Microsoft have many degrees of crapness, which they have demonstrated to the world hundreds of times over the last 30 years. Stupidity is not their weakness; but obsessive greed and lust for dominance, which frequently drive distasteful levels of corporate deceit, most certainly are their signature vices.
So I'd respectfully suggest that they are not being stupid per se: they are being greedy and lazy in (a) trying to persuade us that One Size Fits All and (b) consequently selling themselves the same shit: repeat a lie often enough and you start to believe it.
But of course, it remains absolute nonsense. Sure, phones and tablets are getting ever more powerful. But so are laptops. So are desktops. So are servers. The CPU power, RAM, storage and GPU steroids you stuff into each one are even more different in scale than the size of the devices. Even more critically, given the UI is so important, the available display scales in the same way. The idea that the software you'll run on 16 cores of Xeon, fed by 32Mb of RAM and displaying UHD on a pair of 28" screens would be the same you're using on a fingerprint-smeared ten-inch tablet at breakfast, or worse still, the battered five-inch phone you're squinting at on a crowded train ... is simply bonkers.
It isn't just UI issues. For non-trivial processes and jobs, the way you design your code varies from one platform to another: the priorities you set, the compromises you make, the features you sacrifice, the MustHaves vs the Nice2Haves, the security you implement, the transparency you apply, the level of prediction and automation, the way you expect your users to navigate, concentrate, shortcut, multitask, copy, paste, foul up, screenshot, print, typo, wait, react to dialogs, manage verbosity, get distracted ... I could go on, but my point is surely made: the way you architect these things, guide this experience, and how you engineer code to make it all happen, is unlikely to be the same for User Slobb emitting two days' worth of BO in front of a panoply of workstation silicon, as it is for User Fragrant, who's checking the server's up while she waits for her artisanal coffee.
The whole UWP spiel is about reducing MS's workload, simplifying its delivery, saving money, reducing headcount while conning the users into actually believing that One Size Fits, and that this experience—where every platform's software and UI will necessarily be infected by compromises meant for all the others—is better.

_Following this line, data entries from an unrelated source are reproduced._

(* ===== verification/Irq.v ===== *)
(** Irq: the interrupt controllers, hal/riscv/hal_plic.c and
    hal/loongarch/hal_intr.c.

    The controller is the other side of the registers: the PLIC of the RISC-V
    platform specification with a gateway for each level-triggered source, and
    the EIOINTC as a memory of IOCSR words whose COREISR is cleared by writing
    ones. *)

From S2P Require Import Prelude.

Module Plic.

Definition PLIC : Z := 201326592.
Definition PLIC_SENABLE (hart : Z) : Z := PLIC + 8320 + hart * 256.
Definition PLIC_SPRIORITY (hart : Z) : Z := PLIC + 2101248 + hart * 8192.
Definition PLIC_SCLAIM (hart : Z) : Z := PLIC + 2101252 + hart * 8192.
Definition UART0_IRQ : Z := 10.
Definition VIRTIO0_IRQ : Z := 1.
Definition VIRTIO1_IRQ : Z := 2.
Definition VIRTIO2_IRQ : Z := 3.
Definition NCPU : Z := 8.

(** The words at the addresses of priorities, enables and thresholds; the lines
    that are raised; the requests that wait, and those being served. *)
Record plic : Type := Plic { g_reg : Z -> Z; g_line : gset Z; g_pend : gset Z; g_busy : gset Z }.

Definition NSOURCES : Z := 32.

(** *** The controller *)

(** The source may interrupt the hart. *)
Definition enabled (s : plic) (hart irq : Z) : bool :=
  Z.testbit (g_reg s (PLIC_SENABLE hart)) irq && (g_reg s (PLIC_SPRIORITY hart) <? g_reg s (PLIC + irq * 4)).

(** The source with the highest priority, the lowest number among equals. *)
Definition better (s : plic) (a b : Z) : bool := g_reg s (PLIC + b * 4) <=? g_reg s (PLIC + a * 4).
Definition pick (s : plic) (hart : Z) : Z :=
  foldr (fun irq best => if bool_decide (irq ∈ g_pend s) && enabled s hart irq && ((best =? 0) || better s irq best) then irq else best) 0 (seqZ 1 (NSOURCES - 1)).

(** A gateway lets a raised line through, unless the last request is still
    being served. *)
Definition gateway (s : plic) (irq : Z) : plic :=
  if bool_decide (irq ∈ g_line s) && negb (bool_decide (irq ∈ g_busy s)) then Plic (g_reg s) (g_line s) ({[irq]} ∪ g_pend s) (g_busy s) else s.

Definition raise (irq : Z) (s : plic) : plic := gateway (Plic (g_reg s) ({[irq]} ∪ g_line s) (g_pend s) (g_busy s)) irq.
Definition lower (irq : Z) (s : plic) : plic := Plic (g_reg s) (g_line s ∖ {[irq]}) (g_pend s) (g_busy s).

Definition is_claim (a : Z) : option Z :=
  let hart := (a - PLIC_SCLAIM 0) / 8192 in
  if (a =? PLIC_SCLAIM hart) && (0 <=? hart) && (hart <? NCPU) then Some hart else None.

(** A load from the claim register claims; a store completes. *)
Definition rd_reg (a : Z) : M plic Z :=
  fun s => match is_claim a with
    | Some hart =>
        let irq := pick s hart in
        Ok (irq, if irq =? 0 then s else Plic (g_reg s) (g_line s) (g_pend s ∖ {[irq]}) ({[irq]} ∪ g_busy s))
    | None => Ok (g_reg s a, s)
    end.
Definition wr_reg (a x : Z) : M plic unit :=
  fun s => match is_claim a with
    | Some hart =>
        Ok (tt, if Z.testbit (g_reg s (PLIC_SENABLE hart)) x then gateway (Plic (g_reg s) (g_line s) (g_pend s) (g_busy s ∖ {[x]})) x else s)
    | None => Ok (tt, Plic (fun b => if b =? a then u32 x else g_reg s b) (g_line s) (g_pend s) (g_busy s))
    end.

(** *** The driver *)

Definition hal_irq_init : M plic unit :=
  wr_reg (PLIC + UART0_IRQ * 4) 1 ;;;
  wr_reg (PLIC + VIRTIO0_IRQ * 4) 1 ;;;
  wr_reg (PLIC + VIRTIO1_IRQ * 4) 1 ;;;
  wr_reg (PLIC + VIRTIO2_IRQ * 4) 1.

Definition hal_irq_hart_init (hart : Z) : M plic unit :=
  let mask := Z.lor (Z.shiftl 1 UART0_IRQ) (Z.shiftl 1 VIRTIO0_IRQ) in
  let mask := Z.lor mask (Z.shiftl 1 VIRTIO1_IRQ) in
  let mask := Z.lor mask (Z.shiftl 1 VIRTIO2_IRQ) in
  wr_reg (PLIC_SENABLE hart) mask ;;;
  wr_reg (PLIC_SPRIORITY hart) 0.

Definition hal_irq_claim (hart : Z) : M plic Z :=
  irq <- rd_reg (PLIC_SCLAIM hart) ;;
  ret (if s32 irq =? 0 then -1 else s32 irq).

Definition hal_irq_complete (hart irq : Z) : M plic unit := wr_reg (PLIC_SCLAIM hart) irq.

(** The sources the kernel knows. *)
Definition known (irq : Z) : bool := (irq =? UART0_IRQ) || (irq =? VIRTIO0_IRQ) || (irq =? VIRTIO1_IRQ) || (irq =? VIRTIO2_IRQ).

(** *** Runs *)

(** The harts, the lines, and who serves which request. *)
Inductive step : plic * list (Z * Z) -> plic * list (Z * Z) -> Prop :=
  | step_raise s serving irq : known irq = true -> step (s, serving) (raise irq s, serving)
  | step_lower s serving irq : step (s, serving) (lower irq s, serving)
  | step_claim s s' serving hart irq : 0 <= hart < NCPU -> hal_irq_claim hart s = Ok (irq, s') -> irq >= 0 -> step (s, serving) (s', (hart, irq) :: serving)
  | step_spurious s s' serving hart : 0 <= hart < NCPU -> hal_irq_claim hart s = Ok (-1, s') -> step (s, serving) (s', serving)
  | step_complete s s' l1 l2 hart irq : hal_irq_complete hart irq s = Ok (tt, s') -> step (s, l1 ++ (hart, irq) :: l2) (s', l1 ++ l2).

(** All harts have started and nothing has been raised. *)
Definition booted (r : Z -> Z) : plic :=
  match (hal_irq_init ;;; for_each (seqZ 0 NCPU) hal_irq_hart_init) (Plic r ∅ ∅ ∅) with Ok (_, s) => s | Fault _ => Plic r ∅ ∅ ∅ end.

(** *** The invariant *)

(** Every hart accepts the known sources, with a threshold below their priority. *)
Definition conf (s : plic) : Prop :=
  (forall hart, 0 <= hart < NCPU -> g_reg s (PLIC_SENABLE hart) = 1038 /\ g_reg s (PLIC_SPRIORITY hart) = 0) /\
  forall irq, known irq = true -> g_reg s (PLIC + irq * 4) = 1.

Lemma booted_conf r : conf (booted r) /\ g_line (booted r) = ∅ /\ g_pend (booted r) = ∅ /\ g_busy (booted r) = ∅.
Proof.
  split; [|done]. split.
  - intros hart Hh. assert (hart ∈ seqZ 0 8) as Hin by (apply elem_of_seqZ; exact Hh). clear Hh. revert hart Hin. apply Forall_forall.
    repeat (apply Forall_cons; split; [by vm_compute|]). by apply Forall_nil.
  - intros irq Hk. unfold known in Hk.
    assert (irq ∈ [10; 1; 2; 3]) as Hin by (unfold UART0_IRQ, VIRTIO0_IRQ, VIRTIO1_IRQ, VIRTIO2_IRQ in Hk; rewrite !elem_of_cons; lia).
    clear Hk. revert irq Hin. apply Forall_forall. repeat (apply Forall_cons; split; [by vm_compute|]). by apply Forall_nil.
Qed.

Lemma known_range irq : known irq = true -> 1 <= irq < NSOURCES.
Proof. unfold known, UART0_IRQ, VIRTIO0_IRQ, VIRTIO1_IRQ, VIRTIO2_IRQ, NSOURCES. lia. Qed.

Lemma known_enabled s hart irq : conf s -> 0 <= hart < NCPU -> known irq = true -> enabled s hart irq = true.
Proof.
  intros [Hc Hp] Hh Hk. unfold enabled. destruct (Hc hart Hh) as [-> ->]. rewrite (Hp irq Hk). unfold known in Hk. unfold UART0_IRQ, VIRTIO0_IRQ, VIRTIO1_IRQ, VIRTIO2_IRQ in Hk.
  assert (irq = 10 \/ irq = 1 \/ irq = 2 \/ irq = 3) as [-> | [-> | [-> | ->]]] by lia; done.
Qed.

(** The choice: nothing, if nothing is there to choose. *)
Lemma pick_spec s hart : (pick s hart = 0 \/ (pick s hart ∈ g_pend s /\ 1 <= pick s hart < NSOURCES)) /\
  forall irq, irq ∈ g_pend s -> enabled s hart irq = true -> 1 <= irq < NSOURCES -> pick s hart <> 0.
Proof.
  unfold pick. set (f := fun irq best => _).
  assert (forall l, (forall x, x ∈ l -> 1 <= x < NSOURCES) -> (foldr f 0 l = 0 \/ (foldr f 0 l ∈ g_pend s /\ 1 <= foldr f 0 l < NSOURCES)) /\
    forall irq, irq ∈ g_pend s -> enabled s hart irq = true -> irq ∈ l -> foldr f 0 l <> 0) as H.
  { induction l as [|x l IH]; intros Hl; cbn [foldr]; [split; [by left|by intros ? _ _ ?%elem_of_nil]|].
    destruct IH as [IH1 IH2]; [intros; apply Hl; by right|]. pose proof (Hl x ltac:(by left)) as Hx. set (b := foldr f 0 l) in *.
    change (f x b) with (if bool_decide (x ∈ g_pend s) && enabled s hart x && ((b =? 0) || better s x b) then x else b).
    destruct (bool_decide (x ∈ g_pend s)) eqn:Ep; cbn [andb].
    - apply bool_decide_eq_true in Ep. destruct (enabled s hart x) eqn:Ee; cbn [andb].
      + destruct ((b =? 0) || better s x b) eqn:Eb; [split; [by right|intros; lia]|].
        split; [done|]. intros. intros E0. rewrite E0 in Eb. done.
      + split; [done|]. intros irq Hp He [->|Hin]%elem_of_cons; [congruence|eauto].
    - apply bool_decide_eq_false in Ep. split; [done|]. intros irq Hp He [->|Hin]%elem_of_cons; [done|eauto]. }
  destruct (H (seqZ 1 (NSOURCES - 1))) as [H1 H2]; [intros x Hx; apply elem_of_seqZ in Hx; lia|]. split; [done|].
  intros irq Hp He Hr. apply (H2 irq); [done|done|]. apply elem_of_seqZ. lia.
Qed.

Lemma is_claim_at hart : 0 <= hart < NCPU -> is_claim (PLIC_SCLAIM hart) = Some hart.
Proof.
  intros Hh. unfold is_claim. replace ((PLIC_SCLAIM hart - PLIC_SCLAIM 0) / 8192) with hart by (unfold PLIC_SCLAIM; dlia).
  rewrite Z.eqb_refl. unfold NCPU in *. replace (0 <=? hart) with true by lia. by replace (hart <? 8) with true by lia.
Qed.

Lemma claim_run hart s : 0 <= hart < NCPU ->
  hal_irq_claim hart s = if pick s hart =? 0 then Ok (-1, s) else Ok (pick s hart, Plic (g_reg s) (g_line s) (g_pend s ∖ {[pick s hart]}) ({[pick s hart]} ∪ g_busy s)).
Proof.
  intros Hh. unfold hal_irq_claim, rd_reg, bind. rewrite is_claim_at by done. destruct (pick_spec s hart) as [[E|[_ Hr]] _].
  - by rewrite E.
  - unfold NSOURCES in Hr. rewrite s32_small by lia. unfold ret. by destruct (Z.eqb_spec (pick s hart) 0).
Qed.

Record inv (st : plic * list (Z * Z)) : Prop := Inv {
  iv_conf : conf st.1;
  iv_serving : forall hart irq, (hart, irq) ∈ st.2 -> 0 <= hart < NCPU /\ known irq = true;
  iv_once : NoDup (snd <$> st.2);
  iv_busy : forall irq, irq ∈ g_busy st.1 <-> irq ∈ snd <$> st.2;
  iv_pend : forall irq, irq ∈ g_pend st.1 -> known irq = true /\ irq ∉ g_busy st.1;
  iv_line : forall irq, irq ∈ g_line st.1 -> known irq = true /\ (irq ∈ g_pend st.1 \/ irq ∈ g_busy st.1)
}.

Lemma gateway_cases s irq : (irq ∈ g_line s /\ irq ∉ g_busy s /\ gateway s irq = Plic (g_reg s) (g_line s) ({[irq]} ∪ g_pend s) (g_busy s)) \/
  ((irq ∉ g_line s \/ irq ∈ g_busy s) /\ gateway s irq = s).
Proof. unfold gateway. destruct (bool_decide_reflect (irq ∈ g_line s)), (bool_decide_reflect (irq ∈ g_busy s)); cbn; auto. Qed.

Lemma plic_inv_step st st' : inv st -> step st st' -> inv st'.
Proof.
  intros [C V O B P L] Hs. destruct Hs as [s sv irq Hk|s sv irq|s s' sv hart irq Hh E Hi|s s' sv hart Hh E|s s' l1 l2 hart irq E]; cbn [fst snd] in *.
  - unfold raise. destruct (gateway_cases (Plic (g_reg s) ({[irq]} ∪ g_line s) (g_pend s) (g_busy s)) irq) as [(H1 & H2 & ->)|(H1 & ->)]; cbn in *; constructor; cbn; try done.
    + intros i. set_solver.
    + intros i Hi. destruct (decide (i = irq)) as [->|]; [set_solver|]. destruct (L i); set_solver.
    + intros i Hi. destruct (decide (i = irq)) as [->|]; [set_solver|]. destruct (L i); set_solver.
  - constructor; cbn; try done. intros i Hi. apply L. set_solver.
  - rewrite claim_run in E by done. destruct (Z.eqb_spec (pick s hart) 0) as [E0|E0]; [injection E as <- <-; lia|]. injection E as <- <-.
    destruct (pick_spec s hart) as [[?|[Hp _]] _]; [done|]. destruct (P _ Hp) as [Hk Hnb]. constructor; cbn; try done.
    + intros h i [[= -> ->]|Hin]%elem_of_cons; [done|by apply V].
    + constructor; [|done]. by rewrite <-B.
    + intros i. rewrite elem_of_cons, <-B. set_solver.
    + intros i Hi'. destruct (P i); set_solver.
    + intros i Hi'. destruct (L i Hi') as [Hk' [?|?]]; (split; [done|]); destruct (decide (i = pick s hart)) as [->|]; set_solver.
  - rewrite claim_run in E by done. destruct (Z.eqb_spec (pick s hart) 0) as [E0|E0]; [injection E as <-; by constructor|].
    injection E as E _. destruct (pick_spec s hart) as [[?|[_ Hr]] _]; [done|lia].
  - destruct (V hart irq ltac:(set_solver)) as [Hh Hk]. unfold hal_irq_complete, wr_reg in E. rewrite is_claim_at in E by done.
    assert (Z.testbit (g_reg s (PLIC_SENABLE hart)) irq = true) as Et by (pose proof (known_enabled s hart irq C Hh Hk) as He; unfold enabled in He; by apply andb_true_iff in He as [? _]).
    rewrite Et in E. injection E as <-. rewrite fmap_app, fmap_cons in O, B. cbn in O, B.
    assert (irq ∉ (snd <$> l1) ++ (snd <$> l2) /\ NoDup ((snd <$> l1) ++ (snd <$> l2))) as [Hni Hnd].
    { rewrite <-Permutation_middle in O. by apply NoDup_cons in O. }
    assert (forall i, i ∈ g_busy s ∖ {[irq]} <-> i ∈ snd <$> (l1 ++ l2)) as B'.
    { intros i. rewrite fmap_app. specialize (B i). rewrite <-Permutation_middle, elem_of_cons in B. split; [set_solver|]. intros Hi. assert (i <> irq) by (intros ->; contradiction). set_solver. }
    destruct (gateway_cases (Plic (g_reg s) (g_line s) (g_pend s) (g_busy s ∖ {[irq]})) irq) as [(H1 & H2 & ->)|(H1 & ->)]; cbn in *; constructor; cbn; try done.
    all: try (intros h i Hin; apply V; set_solver). all: try (by rewrite fmap_app).
    + intros i Hi. destruct (decide (i = irq)) as [->|]; [set_solver|]. destruct (P i); set_solver.
    + intros i Hi. destruct (decide (i = irq)) as [->|]; [set_solver|]. destruct (L i); set_solver.
    + intros i Hi. destruct (P i); set_solver.
    + intros i Hi. destruct (L i) as [? [?|?]]; [done|set_solver|]. destruct (decide (i = irq)) as [->|]; set_solver.
Qed.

It simply isn't better, it really couldn't be, and unquestionably MS knows, deep in its rotted corporate soul, that this is a dirty trick to foist cheapened inferiority off on to the users. But those same users didn't abandon the platform for the Vista garbage; or when Win8 took a monumental step backwards; or when profoundly dishonest attempts were made to force users to "upgrade", thereby ruining many systems' productivity; or when Win10 inflicted a worse UI than any since Win7 while also stealing data in a wholesale invasion of privacy; or any of the other shoddy crap that MS has shat upon them ... so a judgement has been made and is probably engraved on SatNad's bathroom mirror: The Mugs Will Accept Anything.